Child soldiers surrender weapons at February 10 ceremony

At least 89 boys – some as young as 13 – have been abducted by armed militia while sitting exams in South Sudan.

Scores of gunmen seized the boys from a camp for people displaced by fighting between the army and rebel forces. Witnesses said they went from house to house looking for any boys over the age of 12.

An education team from the United Nations children's agency UNICEF said 89 were seized while taking exams. It said the actual number of boys taken in the raid at Wau Shilluk, near Malakal in Upper Nile State, could be higher.
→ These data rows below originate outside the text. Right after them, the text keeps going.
Lemma shipped_made ls q : shipped bs ls -> q ∈ Http.enqueued ls -> exists b, b ∈ bs /\ made_of b q.
Proof.
  intros (es & Hs & He) [i Hi]%list_elem_of_lookup.
  destruct (Forall2_lookup_r _ _ _ _ _ He Hi) as (b & Hb & Hm). exists b. split; [|done].
  eapply elem_of_sublist; [by eapply list_elem_of_lookup_2|done].
Qed.

Section reached.
Context (x : exchange) (Hx : xinv x) (Hship : shipped bs (x_labels x)).

Lemma posted_taken q : q ∈ x_posts x -> q ∈ Http.taken (x_labels x).
Proof.
  intros Hq. destruct (xi_http x Hx) as [t0 Hr]. apply (Http.attempted_taken ecfg late t0 Hlate Htimeout _ _ _ Hr). by apply (xi_posts x Hx).
Qed.

Lemma taken_enqueued q : q ∈ Http.taken (x_labels x) -> q ∈ Http.enqueued (x_labels x).
Proof.
  intros Hq. destruct (xi_http x Hx) as [t0 Hr]. eapply elem_of_sublist; [exact Hq|].
  exact (Http.taken_in_order ecfg late t0 Hlate Htimeout _ _ Hr).
Qed.

Lemma checked_received q res : q ∈ x_posts x -> checked q res -> identified res ->
  exists b, b ∈ bs /\ made_of b q /\ received b res /\
    (fatals (re_failures res) = [] -> exists now, conforms cfg now (idempotencyKey b) b).
Proof.
  intros Hq Hc [Hi _]. destruct (shipped_made _ _ Hship (taken_enqueued _ (posted_taken _ Hq))) as (b & Hb & Hm).
  exists b. split; [done|]. split; [done|].
  destruct (Hc b (proj1 (list.Forall_forall _ _) Hwf b Hb) Hm) as [?|[[_ ?] _]]; done.
Qed.
(** ** What is printed *)

(** [humanBytes] computes on integers what the code computes in floating point. *)
Theorem humanBytes_float (n : Z) : 0 <= n < 2 ^ 53 -> humanBytes n =
  if 2 ^ 20 <=? n then fixed1 (SFdiv 53 1024 (float64 n) (float64 (2 ^ 20))) +:+ "MB"
  else if 2 ^ 10 <=? n then fixed1 (SFdiv 53 1024 (float64 n) (float64 (2 ^ 10))) +:+ "KB"
  else pretty n +:+ "B".
Proof.
  intros Hn. unfold humanBytes. destruct (Z.leb_spec (2 ^ 20) n); [by rewrite fixed1_div by lia|].
  destruct (Z.leb_spec (2 ^ 10) n); [by rewrite fixed1_div by lia|done].
Qed.

Theorem humanBytes_float_witness : humanBytes 1536 = "1.5KB"%string.
Proof. rewrite (humanBytes_float 1536) by lia. vm_compute. reflexivity. Defined.

#[export] Instance not_less_str_antisymm : AntiSymm (=) (not_less str_ltb).
Proof. intros a b Hab%not_less_spec Hba%not_less_spec. by apply (st_total (lt := str_ltb)). Qed.

(** Sorted texts do not tell in which order they came. *)
Lemma sort_strings_perm (l k : list string) : l ≡ₚ k -> sort_slice str_ltb l = sort_slice str_ltb k.
Proof.
  intros E. apply (StronglySorted_unique (not_less str_ltb)); [apply sort_slice_sorted, _..|]. by rewrite !sort_slice_perm.
Qed.

(** The summary is always printed, on one line, and does not depend on the order in
    which the map of the faults is ranged over. *)
Theorem summary_stable (uptime : Z) (s : Server) (hits : list (string * Z)) :
  hits ≡ₚ map_to_list (sv_faultHits s) ->
  exists text, PrintSummary uptime s hits = [text] /\ PrintSummary uptime s (map_to_list (sv_faultHits s)) = [text].
Proof.
  intros Hp. unfold PrintSummary.
  assert (Summary uptime s hits = Summary uptime s (map_to_list (sv_faultHits s))) as ->.
  { unfold Summary. by rewrite (sort_strings_perm _ _ (fmap_Permutation (fun h => h.1 +:+ " x" +:+ pretty h.2) _ _ Hp)). }
  unfold Summary.
  destruct (percentile_bounds (sv_sizes s) 50 ltac:(lia)) as (p50 & -> & _), (percentile_bounds (sv_sizes s) 95 ltac:(lia)) as (p95 & -> & _),
    (percentile_bounds (sv_sizes s) 100 ltac:(lia)) as (p100 & -> & _). by eexists.
Qed.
Jonathan Veitch, UNICEF Representative in South Sudan, urged the group to release the children. He said: “The recruitment and use of children by armed forces destroys families and communities. Children are exposed to incomprehensible levels of violence, they lose their families and their chance to go to school.”

Thousands of people have been displaced in the area by the ongoing conflict.
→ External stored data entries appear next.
(** * ETC1/ETC2 codec (nigeltao/etc2): a shallow embedding and its properties

    The development follows the Go sources:

    - [Go]        machine integers and bytes, with their wrap-around;
    - [etc2]      the [Format] tag and its accessors (etc2.go), the pixel
                  extractor (extract.go) and the block encoder (encode.go);
    - [pkm]       the 16-byte PKM container header (pkm.go).

    Integers are [Z] with the conversions of the Go code written out, bytes
    are [Byte.byte], the 64-byte block buffers are lists of bytes, and the
    float64 arithmetic of the encoder is the kernel's binary64 ([PrimFloat]).
    Definitions come first, theorems after them. *)

From Stdlib Require Import ZArith List Lia Bool Floats.
From Stdlib Require Import Strings.Byte.
Import ListNotations.
Local Open Scope Z_scope.

(* The decimal constants of the Go source are read as the nearest binary64. *)
Set Warnings "-inexact-float".

(* ================================================================= *)
(** ** Machine integers and bytes *)

Module Go.

(** Conversions to the unsigned types keep the low bits. *)
Definition uint8 (z : Z) : Z := z mod 2 ^ 8.
Definition uint16 (z : Z) : Z := z mod 2 ^ 16.
Definition uint32 (z : Z) : Z := z mod 2 ^ 32.
Definition uint64 (z : Z) : Z := z mod 2 ^ 64.

(** Conversions to the signed types keep the low bits and read them in
    two's complement. *)
Definition int8 (z : Z) : Z := (z + 2 ^ 7) mod 2 ^ 8 - 2 ^ 7.
Definition int32 (z : Z) : Z := (z + 2 ^ 31) mod 2 ^ 32 - 2 ^ 31.
Definition int64 (z : Z) : Z := (z + 2 ^ 63) mod 2 ^ 64 - 2 ^ 63.

(** [x &^ y], Go's bit clear. *)
Definition andnot (x y : Z) : Z := Z.ldiff x y.

(** A byte of a buffer, read as a number, and a number stored as a byte
    (the [uint8(...)] conversion of a store). *)
Definition b2z (b : byte) : Z := Z.of_N (Byte.to_N b).

Definition z2b (z : Z) : byte :=
  match Byte.of_N (Z.to_N (uint8 z)) with
  | Some b => b
  | None => x00
  end.

(** [a[i]] for a byte array, as a number. *)
Definition at8 (a : list byte) (i : Z) : Z := b2z (nth (Z.to_nat i) a x00).

(** [a[i] = v] for an array: the store is in range in every use below; out
    of range the list is returned unchanged. *)
Fixpoint set_nth {A : Type} (n : nat) (v : A) (a : list A) : list A :=
  match a, n with
  | [], _ => []
  | _ :: t, O => v :: t
  | h :: t, S k => h :: set_nth k v t
  end.

Definition store8 (a : list byte) (i : Z) (v : Z) : list byte :=
  set_nth (Z.to_nat i) (z2b v) a.

(** [for i := range n]: the indices [0, 1, ..., n-1] as integers. *)
Definition range (n : nat) : list Z := map Z.of_nat (seq 0 n).

End Go.

Import Go.

(* ================================================================= *)
(** ** Package etc2: the Format tag (etc2.go) *)

Module etc2.

Definition Format := Z.  (* type Format uint8 *)

Definition FormatInvalid : Format := 0x00.
Definition FormatETC1S : Format := 0x40.
Definition FormatETC1 : Format := 0x80.
Definition FormatETC2RGB : Format := 0xC0.
Definition FormatETC2RGBA1 : Format := 0xC1.
Definition FormatETC2RGBA8 : Format := 0xC2.
Definition FormatETC2SRGB : Format := 0xC4.
Definition FormatETC2SRGBA1 : Format := 0xC5.
Definition FormatETC2SRGBA8 : Format := 0xC6.
Definition FormatETC2R11Unsigned : Format := 0xC8.
Definition FormatETC2R11Signed : Format := 0xD8.
Definition FormatETC2RG11Unsigned : Format := 0xE8.
Definition FormatETC2RG11Signed : Format := 0xF8.

Definition formatBit1BitAlpha : Format := 0x01.
Definition formatBit8BitAlpha : Format := 0x02.
Definition formatBitSRGBColorSpace : Format := 0x04.
Definition formatBitDepth11 : Format := 0x08.
Definition formatBitDepth11Signed : Format := 0x10.
Definition formatBitDepth11TwoChannel : Format := 0x20.
Definition formatBitsETC1S : Format := 0x40.
Definition formatBitsETC1 : Format := 0x80.
Definition formatBitsETC2 : Format := 0xC0.

(** [ETCVersion] returns 0, 1 or 2 depending on whether the Format is
    invalid, from ETC1 or from ETC2. *)
Definition ETCVersion (f : Format) : Z :=
  if f <? formatBitsETC1S then 0
  else if f <? formatBitsETC2 then 1
  else 2.

Definition BytesPerBlock (f : Format) : Z :=
  if f =? FormatInvalid then 0
  else if negb (Z.land f (Z.lor formatBit8BitAlpha formatBitDepth11TwoChannel) =? 0)
  then 16
  else 8.

(** The color models of the standard library that a Format maps to. *)
Inductive ColorModelT : Type :=
| NilModel | NRGBAModel | RGBAModel | RGBA64Model | Gray16Model.

Definition ColorModel (f : Format) : ColorModelT :=
  if f =? FormatInvalid then NilModel
  else if negb (Z.land f formatBit8BitAlpha =? 0) then NRGBAModel
  else if Z.land f formatBitDepth11 =? 0 then RGBAModel
  else if negb (Z.land f formatBitDepth11TwoChannel =? 0) then RGBA64Model
  else Gray16Model.

(** [PKMFormat] returns the PKM file format's enum value for f. *)
Definition PKMFormat (f : Format) : Z :=
  if (f =? FormatETC1S) || (f =? FormatETC1) then 0x00
  else if f =? FormatETC2RGB then 0x01
  else if f =? FormatETC2RGBA1 then 0x04
  else if f =? FormatETC2RGBA8 then 0x03
  else if f =? FormatETC2SRGB then 0x09
  else if f =? FormatETC2SRGBA1 then 0x0B
  else if f =? FormatETC2SRGBA8 then 0x0A
  else if f =? FormatETC2R11Unsigned then 0x05
  else if f =? FormatETC2R11Signed then 0x07
  else if f =? FormatETC2RG11Unsigned then 0x06
  else if f =? FormatETC2RG11Signed then 0x08
  else 0.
The mass abduction comes just days after 300 child soldiers aged from 11 to 17 were set free by a militant group in South Sudan. The boys – who surrendered their weapons at a ceremony in Pibor on February 10 – are among 3000 child soldiers being freed by the South Sudan Democratic Army (SSDA) Cobra Faction.

Last year UNICEF said as many as 12,000 children had been recruited into armed forces in the South Sudan conflict, which began in December 2013.

On February 12 – International Day Against the Use of Child Soldiers – NICEF and Leila Zerrougui, the UN Special Representative for Children and Armed Conflict, said children are increasingly vulnerable to recruitment and use by armed groups as conflicts around the world become more brutal, intense and widespread.